Singapore CBD Grade A office vacancy stable at 7% in Q3 | Real Estate Asia

Singapore CBD Grade A office vacancy stable at 7% in Q3

Find out more about office demand and vacancy.

From data compiled by Savills, after decreasing for two consecutive quarters, the vacancy rate of CBD Grade A offices remained unchanged at 7.0% in Q3/2025. However, on a YoY basis, vacancy rates continued to grow by 0.9 of a ppt.

“While vacancy rates of Grade AAA and A offices declined by 1.1 ppts and 0.3 of a ppt to 7.3% and 5.9% respectively in the quarter, there was an offset from the increase of 1.5 ppts in vacancy rates of Grade AA offices to 7.6%, which was primarily led by the inclusion of the newly completed Keppel South Central into the office stock, the report said. Excluding Keppel South Central, vacancy rates of Grade AA offices would have contracted significantly by over 2.0 ppts.

Here’s more from Savills:

For the premium Grade AAA offices, the decline would have been the third consecutive quarter of decrease. Almost all the buildings in the Grade AAA office stock recorded improvements in occupancies, with companies adopting a “flight-to-quality” posture.

In a similar light, the vacancy rate of Grade A offices contracted for the fourth consecutive quarter and the vacancy of 5.9% was the lowest since Q2/2020 when it was 4.9%. On the other hand, the increase in vacancy rates for Grade AA offices came after two consecutive quarters of decline, as tenants are still gradually moving into Keppel South Central, which obtained TOP in Q1/2025. Excluding this development, buildings which had significant vacant space were seeing them gradually being backfilled from tenants relocating in search of more economical rents.

Capital Square, for instance, had a large amount of the space left vacant by Amazon and Morgan Stanley re-filled. The vacancy rate at the office building improved with new tenants such as Quantedge Capital, Audi Singapore and Sumitomo Mitsui Banking Corporation (SMBC) stepping in.
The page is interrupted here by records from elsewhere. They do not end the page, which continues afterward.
(** * Extended backpropagation: strategies, convolution statistics,
      diagonal-Hessian ReLU extension and parallel composites

    A shallow embedding of the Python sources

    - [backpack/secondorder/strategies.py]  (strategy enumerations),
    - [bpexts/gradient/conv2d.py]           (per-example statistics of Conv2d),
    - [bpexts/gradient/diagh/relu.py]       (diagonal-Hessian extension, ReLU),
    - [bpexts/hbp/parallel/parallel_test.py] (the composite's tested contract),
    - [test/core/derivatives/derivatives_test.py] (parametrization, skipping
      and expected failures of the derivative tests).

    Python exceptions are values of [exn]; a call that may raise returns a
    [result]; methods that mutate an object thread that object explicitly
    and hand it back even when they raise, since Python keeps the mutations
    made before an exception.  The elements of a tensor are written as
    integers; what is proved of tensors is their sizes, when an operation
    returns or raises, and how the results of the program's own operations
    relate to each other: no theorem gives the elements of a result by a
    formula of its own, since torch rounds where the integers do not. *)

From stdpp Require Import base list strings gmap pretty.
From Stdlib Require Import ZArith Lia.

Open Scope Z_scope.

(** ** Python exceptions and results *)

Inductive exn : Type :=
| ValueError (msg : string)
| AttributeError (msg : string)
| NameError (name : string)
| IndexError (msg : string)
| TypeError (msg : string)
| RuntimeError (msg : string)
| SizeMismatch (msg : string).

Inductive result (A : Type) : Type :=
| Ok (a : A)
| Raise (e : exn).

Arguments Ok {A} a.
Arguments Raise {A} e.

(** Sequencing: the first exception raised ends the computation. *)
#[global] Instance result_bind : MBind result := fun A B k r =>
  match r with
  | Ok a => k a
  | Raise e => Raise e
  end.

#[global] Instance result_ret : MRet result := fun A a => Ok a.

Definition succeeds {A} (r : result A) : Prop := exists a, r = Ok a.

(** The error kinds of the specification, as the Python classes that the
    sources raise for them. *)
Definition raises_UnknownStrategy {A} (r : result A) : Prop :=
  exists msg, r = Raise (AttributeError msg).

Definition raises_ShapeError {A} (r : result A) : Prop :=
  exists msg, r = Raise (ValueError msg).

(** [str(list_of_str)] for labels without quotes or escapes. *)
Definition py_repr_str (s : string) : string := "'" +:+ s +:+ "'".

Fixpoint py_join (sep : string) (l : list string) : string :=
  match l with
  | [] => ""
  | [s] => s
  | s :: rest => s +:+ sep +:+ py_join sep rest
  end.

Definition py_repr_list (l : list string) : string :=
  "[" +:+ py_join ", " (py_repr_str <$> l) +:+ "]".

(** [x in choices] on a list of strings. *)
Definition py_in (x : string) (choices : list string) : bool :=
  bool_decide (x ∈ choices).

(** ** backpack/secondorder/strategies.py *)

Module LossHessianStrategy.

Definition EXACT : string := "exact".
Definition SAMPLING : string := "sampling".
Definition AVERAGE : string := "average".
Definition CHOICES : list string := [EXACT; SAMPLING; AVERAGE].

Definition check_exists (strategy : string) : result unit :=
  if negb (py_in strategy CHOICES) then
    Raise (AttributeError
             ("Unknown loss Hessian strategy: " +:+ strategy +:+
              ". Expecting one of " +:+ py_repr_list CHOICES))
  else Ok tt.

End LossHessianStrategy.

Module BackpropStrategy.

Definition SQRT : string := "sqrt".
Definition BATCH_AVERAGE : string := "average".
Definition CHOICES : list string := [BATCH_AVERAGE; SQRT].

Definition check_exists (strategy : string) : result unit :=
  if negb (py_in strategy CHOICES) then
    Raise (AttributeError
             ("Unknown backpropagation strategy: " +:+ strategy +:+
              ". Expect " +:+ py_repr_list CHOICES))
  else Ok tt.

Definition is_batch_average (strategy : string) : result bool :=
  _ ← check_exists strategy;
  Ok (bool_decide (strategy = BATCH_AVERAGE)).

Definition is_sqrt (strategy : string) : result bool :=
  _ ← check_exists strategy;
  Ok (bool_decide (strategy = SQRT)).

End BackpropStrategy.

Module ExpectationApproximation.

Definition BOTEV_MARTENS : string := "E[J^T E(H) J]".
Definition CHEN : string := "E(J^T) E(H) E(J)".
Definition CHOICES : list string := [BOTEV_MARTENS; CHEN].

Definition check_exists (strategy : string) : result unit :=
  if negb (py_in strategy CHOICES) then
    Raise (AttributeError
             ("Unknown EA strategy: " +:+ strategy +:+
              ". Expect " +:+ py_repr_list CHOICES))
  else Ok tt.

Definition should_average_param_jac (strategy : string) : result bool :=
  _ ← check_exists strategy;
  Ok (bool_decide (strategy = CHEN)).

End ExpectationApproximation.

(** ** Indexing and finite sums *)

(** [r[i]], zero outside the list. *)
Definition get (r : list Z) (i : nat) : Z := default 0 (r !! i).

(** [f 0 + ... + f (n - 1)] *)
Fixpoint big_sum (n : nat) (f : nat -> Z) : Z :=
  match n with
  | O => 0
  | S n' => f O + big_sum n' (fun k => f (S k))
  end.

(** ** Tensors (the part of torch that conv2d.py uses)

    A tensor is its size and its elements in row-major order, as
    [t.size()] and the contiguous storage of torch.  Tensors built by torch
    satisfy [well_formed].  The elements stand for torch's scalars; they
    are written as integers, which agree with float32 on the small values
    of the examples below and not in general. *)

Record tensor : Type := Tensor { size : list nat; storage : list Z }.

Definition numel_of (s : list nat) : nat := foldr Nat.mul 1%nat s.
Definition numel (t : tensor) : nat := numel_of (size t).
Definition well_formed (t : tensor) : Prop := length (storage t) = numel t.

(** [t.size(i)] *)
Definition size_at (t : tensor) (i : nat) : result nat :=
  match size t !! i with
  | Some n => Ok n
  | None => Raise (IndexError "Dimension out of range")
  end.

(** [l] cut into [n] consecutive rows of [len] elements. *)
Definition rows (n len : nat) (l : list Z) : list (list Z) :=
  reshape (replicate n len) l.

Definition dot (u v : list Z) : Z := foldr Z.add 0 (zip_with Z.mul u v).

(** Elementwise sum of rows of [len] elements. *)
Definition vsum (len : nat) (rs : list (list Z)) : list Z :=
  foldr (zip_with Z.add) (replicate len 0) rs.

(** [t.sum(d)]: the axis [d] is summed out. *)
Definition sum_dim (d : nat) (t : tensor) : result tensor :=
  match size t !! d with
  | None => Raise (IndexError "Dimension out of range")
  | Some n =>
      let outer := numel_of (take d (size t)) in
      let inner := numel_of (drop (S d) (size t)) in
      Ok (Tensor (delete d (size t))
            (mjoin ((fun blk => vsum inner (rows n inner blk))
                      <$> rows outer (n * inner) (storage t))))
  end.

(** [t ** 2] *)
Definition pow2 (t : tensor) : tensor :=
  Tensor (size t) ((fun x => x ^ 2) <$> storage t).

(** [t.view(s)] for a size without [-1]. *)
Definition view (t : tensor) (s : list nat) : result tensor :=
  if bool_decide (numel_of s = numel t) then Ok (Tensor s (storage t))
  else Raise (RuntimeError "shape is invalid for input size").

(** [t.view(a, b, -1)]: the last extent is inferred; torch refuses to infer
    it when [a * b] is zero. *)
Definition view_infer_last (t : tensor) (a b : nat) : result tensor :=
  if bool_decide (a * b = 0)%nat then
    if bool_decide (numel t = 0%nat) then
      Raise (RuntimeError "cannot reshape: the unspecified dimension is ambiguous")
    else Raise (RuntimeError "shape is invalid for input size")
  else if bool_decide (numel t `mod` (a * b) = 0)%nat then
    Ok (Tensor [a; b; (numel t `div` (a * b))%nat] (storage t))
  else Raise (RuntimeError "shape is invalid for input size").

(** torch's broadcasting of the two extents that one letter of an einsum
    names: they agree, or one of them is 1. *)
Definition broadcast (a b : nat) : option nat :=
  if bool_decide (a = b) then Some a
  else if bool_decide (a = 1%nat) then Some b
  else if bool_decide (b = 1%nat) then Some a
  else None.

(** The elements of a tensor of size [(b1, m, j1)] expanded to the size
    [(b, m, j)]: an axis of extent 1 is repeated. *)
Definition expand (t : tensor) (b1 m j1 b j : nat) : list Z :=
  bi ← seq 0 b; mi ← seq 0 m; ji ← seq 0 j;
  [get (storage t)
     (((if bool_decide (b1 = 1%nat) then 0 else bi) * m + mi) * j1
      + (if bool_decide (j1 = 1%nat) then 0 else ji))%nat].

(** [einsum('blj,bkj->bkl', (A, B))]:
    [out[b,k,l] = sum_j A[b,l,j] * B[b,k,j]], the extents named [b] and
    those named [j] being broadcast. *)
Definition einsum_blj_bkj_bkl (A B : tensor) : result tensor :=
  match size A, size B with
  | [b1; l; j1], [b2; k; j2] =>
      match broadcast b1 b2, broadcast j1 j2 with
      | Some b, Some j =>
          Ok (Tensor [b; k; l]
                (mjoin (zip_with
                          (fun Ab Bb =>
                             mjoin ((fun Bk => (fun Al => dot Al Bk) <$> rows l j Ab)
                                      <$> rows k j Bb))
                          (rows b (l * j) (expand A b1 l j1 b j))
                          (rows b (k * j) (expand B b2 k j2 b j)))))
      | _, _ => Raise (RuntimeError "einsum(): operands do not broadcast with remapped shapes")
      end
  | _, _ => Raise (RuntimeError "einsum(): subscripts do not match the operand")
  end.

(** [einsum('bml,bkl->bmk', (A, B))]:
    [out[b,m,k] = sum_l A[b,m,l] * B[b,k,l]], with the same broadcasting. *)
Definition einsum_bml_bkl_bmk (A B : tensor) : result tensor :=
  match size A, size B with
  | [b1; m; l1], [b2; k; l2] =>
      match broadcast b1 b2, broadcast l1 l2 with
      | Some b, Some l =>
          Ok (Tensor [b; m; k]
                (mjoin (zip_with
                          (fun Ab Bb =>
                             mjoin ((fun Am => (fun Bk => dot Am Bk) <$> rows k l Bb)
                                      <$> rows m l Ab))
                          (rows b (m * l) (expand A b1 m l1 b l))
                          (rows b (k * l) (expand B b2 k l2 b l)))))
      | _, _ => Raise (RuntimeError "einsum(): operands do not broadcast with remapped shapes")
      end
  | _, _ => Raise (RuntimeError "einsum(): subscripts do not match the operand")
  end.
As such, for the overall CBD Grade A office market, net demand remained in positive territory for the fourth consecutive quarter, improving to 525,000 sq ft in Q3/2025 from the 245,000 sq ft in Q2/2025.
The vacancy rate for CBD Grade A offices improved across all micro-markets, except for Tanjong Pagar, which saw a rise to 25.3% due to the inclusion of Keppel South Central into the office stock. It should be noted that the vacancy rate in the area would have fallen should Keppel South Central be excluded in the computation. With tenants continuing to move into the building, vacancy rates are expected to reduce and stabilise in the next few quarters.
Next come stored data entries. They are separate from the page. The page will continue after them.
(** * DreamCraft backend: the art generator and the product catalog

    A shallow embedding of [main.py]: the deterministic SVG placeholder
    generator ([_svg_placeholder], [generate_art]) and the two catalog
    handlers ([list_products], [create_product]), with the interpreter
    services they call (UTF-8, SHA-256, base64, [float], pydantic field
    validation) written out as functions. *)

From Stdlib Require Import String Ascii DecimalString Floats.
From Stdlib Require Import ZArith NArith Bool Lia List.
Import ListNotations.

#[local] Set Warnings "-register-all".
Local Open Scope N_scope.

(** Closed goals, possibly a conjunction of them, settled by evaluation. *)
Ltac split_conj := repeat match goal with |- _ /\ _ => split end.
Ltac evaluate := split_conj; vm_compute; reflexivity.

(** ** Python values shared by both components *)

(** A Python [str] is a sequence of code points; slicing and [len] count
    code points, not bytes. *)
Definition str := list N.

(** A [bytes] object: every element is below 256. *)
Definition bytes := list N.
Definition is_byte (b : N) : bool := b <? 256.

(** ASCII literal of the source, as a [str]. *)
Definition py (s : string) : str :=
  map N_of_ascii (list_ascii_of_string s).

(** Literal text of the SVG template.  The template has no apostrophe of
    its own, so the literal is written with ['] where the source has a
    double quote. *)
Definition lit (s : string) : str :=
  map (fun a => let n := N_of_ascii a in if n =? 39 then 34 else n)
      (list_ascii_of_string s).

Definition nl : str := [10].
Among the micro-markets with QoQ declines in vacancy rates, the largest contraction was observed for Raffles Place, which fell from 7.5% in Q2/2025 to 5.3% in Q3/2025, the lowest since Q2/2020 when vacancy rate reached 4.2%. Similarly, vacancy rates in Marina Bay and Shenton Way contracted by over 1.0 ppts on a QoQ basis. Vacancy rates in the remaining micromarkets decreased by 0.1 to 0.5 of a ppt QoQ in Q3/2025.

Although office vacancy rates declined on a quarterly basis, it was still higher compared to the same quarter a year ago. The increase was attributed to the rise in the Tanjong Pagar micro-market. Still, even if we put aside the Tanjong Pagar micro-market, the vacancy rate for offices in Marina Bay rose 5.4 ppts YoY as well, which was also due to the addition of IOI Central Boulevard Towers in Q4/2024.

On the other hand, the remaining five micro-markets registered YoY declines in vacancy rates, with office vacancies in both Raffles Place and Beach Road/Middle Road falling by over 3.0 ppts. The YoY decline in vacancy rates in the other micro-markets were between 0.8 of a ppt and 2.7 ppts.